U mnie już po pierwszym
zabiegu wystąpiły bóle wątroby, a świadczy to o tym, że pasożyt zaczął się tam
niepokoić i być może wypuścił toksyny. Po drugim zabiegu również lekko
pobolewała mnie wątroba. Po drugim zabiegu pojawiały się lekkie bóle głowy, ale
po wypiciu kubka wody z cytryną zaraz ustąpiły. Po pierwszym zabiegu dwa dni
później rano czułam się strasznie rozproszona – nie mogłam się skoncentrować.

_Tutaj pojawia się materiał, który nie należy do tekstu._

(** * MindMirror: element scanners, emotion smoothing and mood playlists

    A shallow embedding of the JavaScript sources of the repository:
    - [SpotifyService.getPlaylistForEmotion]   (computer-vision/spotify-service.js)
    - [SpotifyService], token and requests     (computer-vision/spotify-service.js)
    - [MorphCastService]                       (morphcast-service.js)
    - [MoodMusicController]                    (the controller of the mood music page)
    - [SimpleDOMScanner]                       (simple-dom-scanner.js)
    - [EfficientDOMScanner]                    (efficient-dom-scanner.js)
    - [RobustDOMScanner]                       (robust-dom-scanner.js)

    How the program is rendered:
    - strings are Rocq strings, sequences of 8-bit code units; integers
      are [Z]; pixel geometry, the product [maxElements * 0.7] and the
      confidence of an element are exact rationals [Q]; the numbers of
      the emotion service are any type with the operations of
      [JSNumber];
    - a thrown exception is the [Throw] branch of the [Exc] monad, and a
      [try]/[catch] is [try_catch];
    - the mutable fields of a scanner or service object are a record
      that each method takes and returns;
    - what the browser decides is an input: the document is a tree, the
      layout, the intersection observer and the computed style are the
      fields of a [Host], the clocks are the fields of a [Clock], and
      the values of [Math.random()] are the fields of [Draws];
    - an [async] method answers an [Outcome]: fulfilled, rejected, or
      never settled; it is run in one go, and where what happens
      between its tasks matters, as for a scan of the efficient scanner
      in flight, the method is also given in two parts;
    - what the page shows is a map from element ids to contents, the
      network is a function from requests to responses, and a timer
      that has been set and has not fired is counted. *)

From Stdlib Require Import List String Ascii ZArith NArith QArith Qround Bool Lia Arith.
From Stdlib Require Import Permutation Sorted Lqa.
Import ListNotations.

Set Warnings "-register-all".
Open Scope string_scope.
Open Scope Z_scope.

(* ================================================================== *)
(** * Part I. Definitions                                              *)
(* ================================================================== *)

(** ** JavaScript basics: exceptions, values, property lookup *)

Module JS.

(** A computation either completes with a value or throws. *)
Inductive Exc (A : Type) : Type :=
| Ok (a : A)
| Throw (err : string).
Arguments Ok {A} a.
Arguments Throw {A} err.

Definition ret {A} (a : A) : Exc A := Ok a.

Definition bind {A B} (m : Exc A) (k : A -> Exc B) : Exc B :=
  match m with
  | Ok a => k a
  | Throw e => Throw e
  end.

(** [try { body } catch (e) { handler }] *)
Definition try_catch {A} (body : Exc A) (handler : string -> Exc A) : Exc A :=
  match body with
  | Ok a => Ok a
  | Throw e => handler e
  end.

Definition succeeds {A} (m : Exc A) : bool :=
  match m with Ok _ => true | Throw _ => false end.

(** The values that flow through the playlist tables. *)
Inductive value : Type :=
| VUndefined
| VString (s : string)
| VNative (name : string)                 (* a built-in function object *)
| VObjectPrototype                        (* %Object.prototype% itself  *)
| VObject (own : list (string * value)).  (* an object literal          *)

Fixpoint assoc {A} (k : string) (l : list (string * A)) : option A :=
  match l with
  | [] => None
  | (k', v) :: tl => if String.eqb k k' then Some v else assoc k tl
  end.

(** Names of the function-valued properties every object literal
    inherits from %Object.prototype%. *)
Definition objectPrototypeMethods : list string :=
  [ "constructor"; "hasOwnProperty"; "isPrototypeOf";
    "propertyIsEnumerable"; "toLocaleString"; "toString"; "valueOf";
    "__defineGetter__"; "__defineSetter__";
    "__lookupGetter__"; "__lookupSetter__" ].

Definition inb (k : string) (l : list string) : bool :=
  existsb (String.eqb k) l.

(** Property lookup on %Object.prototype%: the constructor is the
    function [Object], the accessor [__proto__] answers the receiver's
    prototype, which for an object literal is %Object.prototype%. *)
Definition objectPrototypeGet (k : string) : value :=
  if String.eqb k "constructor" then VNative "Object"
  else if inb k objectPrototypeMethods then VNative k
  else if String.eqb k "__proto__" then VObjectPrototype
  else VUndefined.

(** [o[k]] for a string key: own properties first, then the prototype
    chain; reading a property of [undefined] is a TypeError.  The
    service reads properties of object literals only; the properties of
    strings and functions are left out. *)
Definition get (o : value) (k : string) : Exc value :=
  match o with
  | VUndefined => Throw "TypeError"
  | VObject own =>
      match assoc k own with
      | Some v => Ok v
      | None => Ok (objectPrototypeGet k)
      end
  | VObjectPrototype => Ok (objectPrototypeGet k)
  | VString _ | VNative _ => Ok VUndefined
  end.

(** ToBoolean *)
Definition truthy (v : value) : bool :=
  match v with
  | VUndefined => false
  | VString s => negb (String.eqb s "")
  | _ => true
  end.

(** [a || b] *)
Definition or_else (a b : value) : value := if truthy a then a else b.

(** ToPropertyKey: what [o[v]] uses as the key when [v] is not a
    string. *)
Definition toPropertyKey (v : value) : string :=
  match v with
  | VUndefined => "undefined"
  | VString s => s
  | VNative n => "function " ++ n ++ "() { [native code] }"
  | VObjectPrototype | VObject _ => "[object Object]"
  end.

End JS.

Notation "x <- m ;; k" := (JS.bind m (fun x => k))
  (at level 61, m at next level, right associativity).

(** ** String operations of the JavaScript library *)

Module Str.

Definition code (c : ascii) : N := N_of_ascii c.

Definition between (lo hi : N) (c : ascii) : bool :=
  ((lo <=? code c) && (code c <=? hi))%N.

Definition is_digit (c : ascii) : bool := between 48 57 c.
Definition is_upper (c : ascii) : bool := between 65 90 c.
Definition is_lower (c : ascii) : bool := between 97 122 c.
Definition is_letter (c : ascii) : bool := is_upper c || is_lower c.
Definition is_hex (c : ascii) : bool :=
  is_digit c || between 65 70 c || between 97 102 c.
(** [\w] of a regular expression *)
Definition is_word (c : ascii) : bool :=
  is_letter c || is_digit c || Ascii.eqb c "_".
(** [\s] of a regular expression, and what [trim] removes: the white
    space and the line terminators of the language.  Those that are
    code units of 8 bits are U+0009 to U+000D, the space and the
    no-break space U+00A0. *)
Definition is_space (c : ascii) : bool :=
  between 9 13 c || Ascii.eqb c " " || (code c =? 160)%N.

Definition lower_char (c : ascii) : ascii :=
  if is_upper c then ascii_of_N (code c + 32) else c.
Definition upper_char (c : ascii) : ascii :=
  if is_lower c then ascii_of_N (code c - 32) else c.

Fixpoint map_chars (f : ascii -> ascii) (s : string) : string :=
  match s with
  | EmptyString => EmptyString
  | String c r => String (f c) (map_chars f r)
  end.

Definition toLowerCase : string -> string := map_chars lower_char.
Definition toUpperCase : string -> string := map_chars upper_char.

Fixpoint forallb_chars (f : ascii -> bool) (s : string) : bool :=
  match s with
  | EmptyString => true
  | String c r => f c && forallb_chars f r
  end.

Fixpoint rev_acc (s acc : string) : string :=
  match s with
  | EmptyString => acc
  | String c r => rev_acc r (String c acc)
  end.
Definition rev (s : string) : string := rev_acc s EmptyString.

Fixpoint trimStart (s : string) : string :=
  match s with
  | String c r => if is_space c then trimStart r else s
  | EmptyString => EmptyString
  end.

Definition trim (s : string) : string :=
  rev (trimStart (rev (trimStart s))).

(** [s.substring(0, n)] *)
Definition prefix_n (n : nat) (s : string) : string := String.substring 0 n s.

Fixpoint startsWith (p s : string) : bool :=
  match p, s with
  | EmptyString, _ => true
  | String a p', String b s' => Ascii.eqb a b && startsWith p' s'
  | _, _ => false
  end.

(** [s.includes(p)] *)
Fixpoint includes (p s : string) : bool :=
  startsWith p s ||
  match s with
  | EmptyString => false
  | String _ r => includes p r
  end.

Definition nonempty (s : string) : bool := negb (String.eqb s "").

(** The pieces of [s] between maximal runs of separators; a leading or
    trailing run leaves an empty piece at that end. *)
Fixpoint split_aux (sep : ascii -> bool) (s : string) (cur : string) (in_gap : bool)
  : list string :=
  match s with
  | EmptyString => [rev cur]
  | String c r =>
      if sep c then
        if in_gap then split_aux sep r cur true
        else rev cur :: split_aux sep r EmptyString true
      else split_aux sep r (String c cur) false
  end.

Definition split_by (sep : ascii -> bool) (s : string) : list string :=
  split_aux sep s EmptyString false.

(** [s.split(/\s+/)] *)
Definition split_ws (s : string) : list string := split_by is_space s.

(** [parts.join(sep)] *)
Fixpoint join (sep : string) (parts : list string) : string :=
  match parts with
  | [] => ""
  | [x] => x
  | x :: tl => x ++ sep ++ join sep tl
  end.

Definition digit_char (d : N) : ascii :=
  if (d <? 10)%N then ascii_of_N (48 + d) else ascii_of_N (87 + d).

(** [n.toString(radix)] for a non-negative integer *)
Fixpoint to_radix_aux (fuel : nat) (radix n : N) (acc : string) : string :=
  match fuel with
  | O => acc
  | S fuel' =>
      let acc' := String (digit_char (n mod radix)) acc in
      if (n / radix =? 0)%N then acc' else to_radix_aux fuel' radix (n / radix) acc'
  end.

Definition to_radix (radix n : N) : string :=
  to_radix_aux (S (N.to_nat (N.log2 n))) radix n EmptyString.

Definition of_nat (n : nat) : string := to_radix 10 (N.of_nat n).

Definition of_Z (z : Z) : string :=
  if z <? 0 then "-" ++ to_radix 10 (Z.to_N (- z)) else to_radix 10 (Z.to_N z).

End Str.

(** ** The document: a tree of elements and text *)

Module DOM.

Przeszło mi tego samego dnia koło południa. Kolejnego dnia po pierwszym i po
drugim zabiegu pociłam się strasznie kwaśnym w zapachu potem, co jest oznaką
wyrzucania toksyn z organizmu. Po pierwszym zabiegu nie spałam w nocy w
godzinach największej aktywności wątroby – widocznie coś się tam kotłowało. Po
trzecim zabiegu strasznie chciało mi się pić, a następnego dnia od rana do
południa czułam ogromne osłabienie (jakbym była pozbawiona sił), ale potem moc
wróciła do normy.
Równocześnie z trwaniem
terapii biorezonansem przyjmowałam naturalne leki przeciwpasożytnicze i były
to:
- herbatka na pasożyty
(m.in. z piołunem i orzechem – smak mocno gorzki)
- czosnek – cały ząbek
czosnku rozgryzałam i połykałam – to jest tylko dla ludzi o mocnych nerwach i
ciałach :)
Czosnek najpierw piecze w ustach, a następnie pali w przełyku i potem lekko ćmi
w żołądku
- olejek oregano –
brałam dwie krople na łyżce z oliwą z oliwek
- pestki z dyni –
podgryzałam co jakiś czas
- olej kokosowy w
herbatce z imbirem, cynamonem i kurkumą – zwiększyłam dawki tych składników na
szklankę
- papaja – codziennie blendowałam
świeżą papaję wraz z jej pesteczkami i innymi owocami i zjadałam na śniadanie
Podczas oczyszczania
biorezonansem odstawiłam wszelkie suplementy, żeby nie wzmacniać pasożyta.
Przed trzecim zabiegiem
biorezonansu wykonałam test sprawdzający. Wyszło, że pasożyta-żywiciela-matki
już nie ma, nie ma też jajeczek, natomiast pozostało jeszcze stadium larwy,
którą powinny wyplenić całkowicie dwa kolejne zabiegi. Dodatkowo ujawniły się
mniejsze patogeny, jak np. adenowirus w migdałkach gdzieś bytujący, który to od
razu został zaatakowany odpowiednią częstotliwością biorezonansu podaną po
teście.
Cieszę się ogromnie, że
wykonałam na sobie vegatest i namierzyłam „nieprzyjaciela”. Już podczas oczyszczania
czułam się lepiej, a to dopiero początek, bo moje samopoczucie w krótce jeszcze
się polepszy po wyczyszczeniu toksyn pozostawionych po patogenach.